◆ **REQUIREMENT**
Pull every line with "JUndefined" from the data.

══ DATA ══

(** X18: the response that arrives last is the one that stays.  Request A
    starts, then request B; B is answered and finishes first, then A is
    answered.  In the end [data] and [response] hold A's answer, although
    B is the most recently started request; the flags stay as B's
    completion left them and [onFinish] has run once, for B. *)
Theorem last_response_wins inst a1 c1 a2 c2 st resA resB oA oB DA DB :
  reaches_transport inst a1 c1 = true →
  reaches_transport inst a2 c2 = true →
  (200 ≤ Res.statusCode resA < 300)%Z →
  Res.data resA = JObj oA → oA !! "data" = Some DA →
  (200 ≤ Res.statusCode resB < 300)%Z →
  Res.data resB = JObj oB → oB !! "data" = Some DB →
  callable_or_absent (onSuccess inst) = true →
  let kA := executeCounter st + 1 in
  let kB := executeCounter st + 2 in
  ∃ st' uA uB,
    run inst [Execute a1 c1; Execute a2 c2;
              Fulfil kB resB; Finally kB;
              Fulfil kA resA; Finally kA] st = Some st' ∧
    data st' = DA ∧ response st' = Some resA ∧
    isLoading st' = false ∧ isFinished st' = true ∧
    executeCounter st' = kB ∧
    effects st' =
      effects st
        ++ [Request (descriptor inst uA); Request (descriptor inst uB)]
        ++ match onSuccess inst with JFun f => [Call f [DB]] | _ => [] end
        ++ match onFinish inst with JFun f => [Call f []] | _ => [] end
        ++ match onSuccess inst with JFun f => [Call f [DA]] | _ => [] end.
Proof.
  intros HA HB HrA HoA HDA HrB HoB HDB Hcall kA kB.
  destruct (execute_turn inst a1 c1 st HA)
    as (s1 & uA & H1 & _ & _ & _ & _ & _ & Hc1 & Hch1 & He1).
  destruct (execute_turn inst a2 c2 s1 HB)
    as (s2 & uB & H2 & _ & _ & _ & _ & _ & Hc2 & Hch2 & He2).
  rewrite Hc1 in Hc2, Hch2.
  replace (executeCounter st + 1 + 1) with kB in Hc2, Hch2 by (unfold kB; lia).
  fold kA in Hch1. rewrite Hch1 in Hch2.
  assert (HkAB : kA ≠ kB) by (unfold kA, kB; lia).
  destruct (fulfil_turn inst kB resB s2 oB DB)
    as (s3 & H3 & _ & _ & _ & _ & _ & Hc3 & Hch3 & He3); try assumption.
  { rewrite Hch2. chain_lookup. }
  destruct (finally_turn_live inst kB s3)
    as (s4 & H4 & Hl4 & Hf4 & _ & _ & _ & Hc4 & Hch4 & He4).
  { rewrite Hch3. chain_lookup. }
  { rewrite Hc3, Hc2. reflexivity. }
  destruct (fulfil_turn inst kA resA s4 oA DA)
    as (s5 & H5 & Hd5 & Hr5 & Hl5 & Hf5 & _ & Hc5 & Hch5 & He5);
    try assumption.
  { rewrite Hch4, Hch3, Hch2. unfold kA, kB. chain_lookup. }
  pose proof (finally_turn_stale inst kA s5) as H6.
  rewrite Hch5 in H6 at 1. rewrite lookup_insert_eq in H6.
  specialize (H6 eq_refl).
  rewrite Hc5, Hc4, Hc3, Hc2 in H6. specialize (H6 HkAB).
  eexists _, uA, uB. split.
  { cbn [run]. rewrite H1. cbn [run]. rewrite H2. cbn [run]. rewrite H3.
    cbn [run]. rewrite H4. cbn [run]. rewrite H5. cbn [run]. rewrite H6.
    reflexivity. }
  cbn [data response isLoading isFinished executeCounter effects set_chains].
  split; [exact Hd5|]. split; [exact Hr5|].
  split; [rewrite Hl5; exact Hl4|]. split; [rewrite Hf5; exact Hf4|].
  split; [rewrite Hc5, Hc4, Hc3; exact Hc2|].
  rewrite He5, He4, He3, He2, He1. rewrite <- !app_assoc. reflexivity.
Qed.

Lemma last_response_wins_witness :
  ∃ st',
    run observed [Execute (JStr "/a") JUndefined; Execute (JStr "/b") JUndefined;
                  Fulfil 2 (reply 200 "0" "ok" (JStr "b")); Finally 2;
                  Fulfil 1 (reply 200 "0" "ok" (JStr "a")); Finally 1]
        (fresh JUndefined) = Some st' ∧
    data st' = JStr "a" ∧ isLoading st' = false ∧ isFinished st' = true.
Proof.
  destruct (last_response_wins observed
              (JStr "/a") JUndefined (JStr "/b") JUndefined (fresh JUndefined)
              (reply 200 "0" "ok" (JStr "a")) (reply 200 "0" "ok" (JStr "b"))
              {[ "code" := JStr "0"; "msg" := JStr "ok"; "data" := JStr "a" ]}
              {[ "code" := JStr "0"; "msg" := JStr "ok"; "data" := JStr "b" ]}
              (JStr "a") (JStr "b"))
    as (st' & _ & _ & Hrun & Hd & _ & Hl & Hf & _);
    [reflexivity|reflexivity|simpl; lia|reflexivity|vm_compute; reflexivity
    |simpl; lia|reflexivity|vm_compute; reflexivity|reflexivity|].
  exists st'. split; [exact Hrun|]. split; [exact Hd|].
  split; [exact Hl|exact Hf].
Defined.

═══

◆ **EXERCISE ANSWER**
    run observed [Execute (JStr "/a") JUndefined; Execute (JStr "/b") JUndefined;
        (fresh JUndefined) = Some st' ∧
              (JStr "/a") JUndefined (JStr "/b") JUndefined (fresh JUndefined)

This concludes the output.